### Brief
Your answer is a number only: how many lines in the data below contain "RaisesOther"?

### Records for this exercise

(** * rules_pex examples: the Flask readiness harness and its coverage audit

    A shallow embedding of [examples/examples_test.py] (the class
    [FlaskExamplesTest]) and of [examples/rules_venv/flask_hello_world.py].

    The test method [_run_flask_target] talks to the operating system: it
    takes a lock, looks at the file system, spawns [bazel run], polls an HTTP
    endpoint, sleeps, and tears the process down.  Each of these calls is an
    [event]; what the outside world answers is read from a [world] record.
    The method itself is written in a small monad [M] that threads the class
    attribute [_tested_examples], collects the events in program order and
    carries Python's three ways of leaving a block: falling through,
    [return], and a raised exception. *)

From Stdlib Require Import ZArith NArith String Ascii List Lia.
From Stdlib Require Import DecimalString DecimalFacts DecimalPos DecimalN.
From stdpp Require Import base gmap strings list sorting.

Local Open Scope string_scope.
Local Open Scope list_scope.
#[local] Set Warnings "-clear-no-such-hyp".

(** ** Python values that cross the model boundary *)

(** [str(n)] for a non-negative [int]. *)
Definition str (n : N) : string := NilEmpty.string_of_uint (N.to_uint n).

(** [sep.join(words)]. *)
Definition join (sep : string) (words : list string) : string :=
  String.concat sep words.

(** What one call [urlopen(url, timeout=5)] followed by
    [response.read().decode("utf-8")] can do.  [urllib] returns a response
    object only for a 2xx status; a reply with any other final status is
    raised as [HTTPError] (which carries the status code); a failure to
    obtain a reply at all (refused, unreachable, DNS, connect timeout) is
    raised as [URLError].  Anything else (a read timeout, undecodable
    bytes) is some other exception class. *)
Inductive urlopen_result :=
| Response (content : string)
| RaisesHTTPError (code : N) (msg : string)
| RaisesURLError (reason : string)
| RaisesOther (exc : string).

(** The server answered with an HTTP status line, whatever the status. *)
Definition yields_http_response (r : urlopen_result) : bool :=
  match r with
  | Response _ | RaisesHTTPError _ _ => true
  | RaisesURLError _ | RaisesOther _ => false
  end.

(** No HTTP reply was obtained: the failure is below HTTP. *)
Definition connection_level_error (r : urlopen_result) : bool :=
  match r with
  | RaisesURLError _ => true
  | _ => false
  end.
(** C5. [fetch] answers from the table when it can.  An id that is a key of the
    table yields its instance, and no request.  An id that is no key but ends
    with the [urlId] of a cached document yields a cached instance whose
    [urlId] it ends with (the first in table order, hence that document when
    it is the only match), and no request.  Only when both lookups fail is one
    [documents.info] request sent; on a response with [data] the entity is in
    the table, [isLoaded] is true and the instance is returned. *)
Theorem fetch_cached_or_requested (ident : string) (options : FetchOptions)
    (answer : response Document) (st : Store) :
  let st' := (fetch ident options answer st).1 in
  let out := (fetch ident options answer st).2 in
  (∀ r, get ident st = Some r →
     out = Returned (Some r) ∧ requests st' = requests st ∧ deref st' r = deref st r)
  ∧ (∀ r d, get ident st = None →
       r ∈ value_refs st → deref st r = Some d → endsWith ident (urlId d) = true →
       ∃ r' d', out = Returned (Some r') ∧ requests st' = requests st
                ∧ r' ∈ value_refs st ∧ deref st' r' = Some d'
                ∧ endsWith ident (urlId d') = true
                ∧ ((∀ r2 d2, r2 ∈ value_refs st → deref st r2 = Some d2 →
                      endsWith ident (urlId d2) = true → r2 = r) → r' = r))
  ∧ (get ident st = None → getByUrl ident st = None →
       requests st' = requests st ++ [POST_info ident (shareId options)]
       ∧ ∀ item, answer = Resolved (Some {| res_data := Some item |}) →
           ∃ r, out = Returned (Some r) ∧ get (id item) st' = Some r
                ∧ isLoaded st' = true
                ∧ (well_formed st → deref st' r = Some item))
  ∧ (requests st' ≠ requests st → get ident st = None ∧ getByUrl ident st = None).
Proof.
  unfold fetch. rewrite fetch_start_lookup. simpl.
  destruct (get ident st) as [hit|] eqn:Hget.
  { split; [|split; [done|split; [done|]]].
    - intros r [= <-]. by destruct (negb (truthy (prefetch options))).
    - simpl. intros Hreq. destruct (negb (truthy (prefetch options))); by destruct Hreq. }
  destruct (getByUrl ident st) as [hit|] eqn:Hurl.
  { split; [done|]. split; [|split; [done|]].
    - intros r d _ Hr Hd Hmatch.
      destruct (getByUrl_Some _ _ _ Hurl) as (Hin & d' & Hd' & Hmatch').
      exists hit, d'. split; [done|].
      split; [by destruct (negb (truthy (prefetch options)))|]. split; [done|].
      split; [by destruct (negb (truthy (prefetch options)))|]. split; [done|].
      intros Honly. by eapply Honly.
    - simpl. intros Hreq. destruct (negb (truthy (prefetch options))); by destruct Hreq. }
  split; [done|]. split; [|split; [|done]].
  { intros r d _ Hr Hd Hmatch.
    by rewrite (getByUrl_None _ _ _ _ Hurl Hr Hd) in Hmatch. }
  intros _ _. unfold fetch_resume.
  set (st1 := if negb (truthy (prefetch options)) then set_isFetching true st else st).
  assert (requests st1 = requests st) as Hreq by (subst st1; by destruct (negb _)).
  split.
  { destruct answer as [reason|[[[item|]]|]]; simpl; rewrite ?Hreq; try done.
    destruct (add_frame item (send (POST_info ident (shareId options)) st1))
      as (_ & _ & _ & _ & ->).
    simpl. by rewrite Hreq. }
  intros item ->. simpl.
  set (st2 := send (POST_info ident (shareId options)) st1).
  exists (add item st2).2. split; [|split; [|split; [done|]]].
  - f_equal. apply (get_add_same item st2).
  - apply (get_add_same item st2).
  - intros Hwf. apply (deref_add_same item st2).
    subst st2 st1. by destruct (negb _).
Qed.
(** * Energy: spreadsheet ingestion and mix aggregation

    A shallow embedding of the two programs of the repository:

    - [Mix/createDB.py]: [ReadExcel] reads a spreadsheet and coerces the ten
      production columns to floats, [UpdateSQLite] drops, creates and fills
      a table of a SQLite database;
    - [MixPlot/mixPlot.py]: [aggregate_annual], [percent_mix] and the data
      part of the two dashboard callbacks [update_plot] and [update_pie].

    Numbers.  The program computes on IEEE-754 binary64 values (pandas
    [float64]).  They are modelled by [spec_float] with the operations of
    [SpecFloat] at precision 53; NaN, the infinities and the two zeros are
    those of the standard.  The table functions are written once, over an
    interface [Number], and read at two instances: [float] (what the code
    computes) and [Qc] (exact rationals, used for the algebraic identities
    that floats only satisfy up to rounding). *)

From Stdlib Require Import ZArith QArith Qcanon Lia Bool Ascii String.
From Stdlib Require Import Floats.SpecFloat.
From stdpp Require Import gmap strings list fin_maps sorting pretty.

Local Open Scope Z_scope.

(** ** Numbers *)

Class Number (A : Type) := {
  zero : A;
  hundred : A;
  add : A -> A -> A;
  mul : A -> A -> A;
  div : A -> A -> A;
  (** pandas' [isna]: the missing value that [sum] and [fillna] look for. *)
  isna : A -> bool
}.

Module Float64.

Definition prec : Z := 53.
Definition emax : Z := 1024.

### Answer for the task
2